KUHP dan KUHAP baru menuntut proporsionalitas, bukan keberpihakan buta.
Masyarakat
sebagai Faktor Penentu
Pertanyaan
terbesar bukanlah apakah advokat atau aparat penegak hukum siap. Mereka umumnya
akan menyesuaikan diri dengan kerangka baru melalui pelatihan dan regulasi
teknis. Yang jauh lebih kompleks adalah kesiapan masyarakat. KUHP baru membawa
perubahan paradigma yang menuntut masyarakat untuk melihat pelaku kejahatan
sebagai manusia yang masih mungkin diperbaiki, bukan musuh yang harus dihukum
seberat-beratnya.
Tanpa
kesiapan ini, KUHP baru berpotensi memunculkan salah paham publik—misalnya,
ketika hakim tidak menjatuhkan pidana penjara, masyarakat bisa menuduh aparat
menerima suap atau tidak serius menyidik. Padahal, keputusan tersebut justru
bisa sejalan dengan roh KUHP yang menempatkan reintegrasi sosial sebagai tujuan
utama.
Peralihan
menuju KUHP Nasional bukan sekadar pergantian undang-undang, melainkan
perubahan paradigma yang menuntut kedewasaan kolektif.

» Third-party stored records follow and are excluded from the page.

(** The planner reads the collector's [to_dict()]: for a non-empty value,
    [_find_parameter_by_value] returns the name of the first collected
    parameter (in dict order) holding that value, and [None] when no
    parameter holds it; for the empty string it returns [None]. *)
Theorem collector_find_parameter_by_value c v :
  find_parameter_by_value v (pc_to_dict c)
  = if String.eqb v "" then VNone
    else match find (fun p => String.eqb (cp_value p) v) (pc_list_parameters c) with
         | Some p => VStr (cp_name p)
         | None => VNone
         end.
Proof.
  apply pc_to_dict_find.
Qed.

(** An [input] action typing a value the interactive session collected
    becomes a parameterized step: when the text is non-empty, the first
    collected parameter holding it is [p] and [p]'s name is non-empty, the
    step's [text] is [{param:<name of p>}] and [is_parameterized] is true. *)
Theorem collected_value_parameterized c op rl p :
  as_str (get_or op "text" (VStr "")) <> "" ->
  find (fun q => String.eqb (cp_value q) (as_str (get_or op "text" (VStr ""))))
       (pc_list_parameters c) = Some p ->
  cp_name p <> "" ->
  get_or (convert_params INPUT op (pc_to_dict c) rl) "text" VNone = VStr (placeholder (cp_name p))
  /\ get_or (convert_params INPUT op (pc_to_dict c) rl) "is_parameterized" VNone = VBool true.
Proof.
  intros Ht Hf Hn. unfold convert_params. cbv zeta.
  rewrite pc_to_dict_find, Hf. apply String.eqb_neq in Ht. rewrite Ht.
  apply String.eqb_neq in Hn. unfold truthy. rewrite Hn. simpl. split; reflexivity.
Qed.

(* ------------------------------------------------------------------ *)
(** ** Proofs about the session and the session manager *)

Lemma session_step_names s op :
  incl (map fst (s_parameters s)) (map fst (s_parameters (session_step s op)))
  /\ (NoDup (map fst (s_parameters s)) -> NoDup (map fst (s_parameters (session_step s op)))).
Proof.
  destruct op; simpl; try (split; [apply incl_refl|tauto]).
  rewrite keys_collect. split.
  - unfold dstep. destruct (existsb _ _); [apply incl_refl|]. apply incl_appl, incl_refl.
  - intros H. apply NoDup_dstep. exact H.
Qed.

Lemma session_run_names ops :
  forall s,
    incl (map fst (s_parameters s)) (map fst (s_parameters (session_run s ops)))
    /\ (NoDup (map fst (s_parameters s)) -> NoDup (map fst (s_parameters (session_run s ops)))).
Proof.
  unfold session_run. induction ops as [|op ops IH]; intros s; simpl; [split; [apply incl_refl|tauto]|].
  destruct (session_step_names s op) as [H1 H2]. destruct (IH (session_step s op)) as [H3 H4].
  split; [eapply incl_tran; eassumption|tauto].
Qed.

(** Over any sequence of calls on a new session, the collected parameters
    hold each name once, and a name once collected is never dropped by a
    later call ([complete], [fail], [cancel], a failed request, another
    request for the same name). *)
Theorem session_parameters_kept ops1 ops2 :
  NoDup (map fst (s_parameters (session_run new_session ops1)))
  /\ incl (map fst (s_parameters (session_run new_session ops1)))
          (map fst (s_parameters (session_run new_session (ops1 ++ ops2)))).
Proof.
  split.
  - apply (proj2 (session_run_names ops1 new_session)). constructor.
  - unfold session_run. rewrite fold_left_app. apply (session_run_names ops2).
Qed.

(** [current_input_request] is assigned only by [request_input] (set, then
    cleared when the value comes back) and [complete]: after [fail],
    [cancel], or a failed or callback-less request, a session still
    reports the request it was waiting on. *)
Theorem request_kept_without_setters s ops :
  forallb (fun op => negb (sets_request op)) ops = true ->
  s_current_input_request (session_run s ops) = s_current_input_request s.
Proof.
  unfold session_run. revert s. induction ops as [|op ops IH]; intros s H; simpl; [reflexivity|].
  simpl in H. apply andb_prop in H. destruct H as [H1 H2].
  rewrite (IH _ H2). destruct op; simpl in *; try discriminate; reflexivity.
Qed.

Lemma fut_state_snoc fs x : fut_state (fs ++ [x])%list (List.length fs) = x.
Proof. unfold fut_state. apply nth_middle. Qed.

Lemma list_set_snoc {A} (l : list A) x y : list_set (l ++ [x])%list (List.length l) y = (l ++ [y])%list.
Proof. induction l as [|a l IH]; simpl; [reflexivity|rewrite IH; reflexivity]. Qed.

Lemma pending_begin m id r k :
  aget (sm_pending (snd (sm_request_input_begin m id r))) k
  = if String.eqb k id
    then Some {| pi_request := r; pi_future := List.length (sm_futures m) |}
    else aget (sm_pending m) k.
Proof. unfold sm_request_input_begin. simpl. apply aget_aset. Qed.

(** [request_input] answered by [provide_input]: while it waits, the
    request is the session's pending input; the first [provide_input]
    returns [True]; a second one returns [False] and changes nothing; the
    waiting call returns the first value, and afterwards no input is
    pending for the session. *)
Theorem sm_request_answered m id r v1 v2 :
  let f := fst (sm_request_input_begin m id r) in
  let m1 := snd (sm_request_input_begin m id r) in
  let m2 := snd (sm_provide_input m1 id v1) in
  sm_get_pending_input m1 id = Some r
  /\ fst (sm_provide_input m1 id v1) = true
  /\ sm_provide_input m2 id v2 = (false, m2)
  /\ fst (sm_request_input_end m2 id f) = Returned v1
  /\ sm_get_pending_input (snd (sm_request_input_end m2 id f)) id = None.
Proof.
  cbv zeta. unfold sm_get_pending_input, sm_provide_input.
  rewrite !pending_begin, String.eqb_refl. cbn [pi_request pi_future].
  unfold sm_request_input_begin. cbn [fst snd sm_futures].
  rewrite fut_state_snoc. cbn [future_done negb fst snd].
  unfold with_futures. cbn [sm_pending sm_futures]. rewrite aget_aset, String.eqb_refl.
  cbn [pi_future]. rewrite list_set_snoc, fut_state_snoc. cbn [future_done negb].
  repeat split; try reflexivity.
  all: unfold sm_request_input_end, with_pending; cbn [sm_futures sm_pending fst snd];
       rewrite list_set_snoc, fut_state_snoc; cbn [fst snd sm_pending];
       rewrite ?aget_adel, ?String.eqb_refl; reflexivity.
Qed.

(** [request_input] that nobody answers: when [wait_for] gives up, the
    call raises [TimeoutError('Input request timed out for session <id>')],
    the session's pending entry is gone, and a late [provide_input] for the
    session returns [False]. *)
Theorem sm_request_timeout m id r v :
  let f := fst (sm_request_input_begin m id r) in
  let m1 := snd (sm_request_input_begin m id r) in
  fst (sm_request_input_end m1 id f)
    = Raised (TimeoutError ("Input request timed out for session " ++ id))
  /\ sm_get_pending_input (snd (sm_request_input_end m1 id f)) id = None
  /\ fst (sm_provide_input (snd (sm_request_input_end m1 id f)) id v) = false.
Proof.
  cbv zeta. unfold sm_request_input_begin, sm_request_input_end. cbn [fst snd sm_futures].
  rewrite fut_state_snoc. unfold sm_get_pending_input, sm_provide_input, with_futures, with_pending.
  cbn [fst snd sm_pending]. rewrite aget_adel, String.eqb_refl. repeat split; reflexivity.
Qed.

Lemma sessions_begin m id r :
  sm_sessions (snd (sm_request_input_begin m id r)) = sm_sessions m.
Proof. reflexivity. Qed.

Advokat sebagai penegak
hukum harus memahami peran barunya sebagai penjaga keseimbangan kekuasaan
negara. Namun masyarakat pun memiliki peran menentukan dalam keberhasilan
implementasi KUHP baru.
Reformasi
hukum pidana bukan hanya pekerjaan pemerintah atau profesi hukum—melainkan
perjalanan bersama sebagai bangsa yang ingin menghadirkan keadilan yang lebih
manusiawi, proporsional, dan berorientasi pada perbaikan.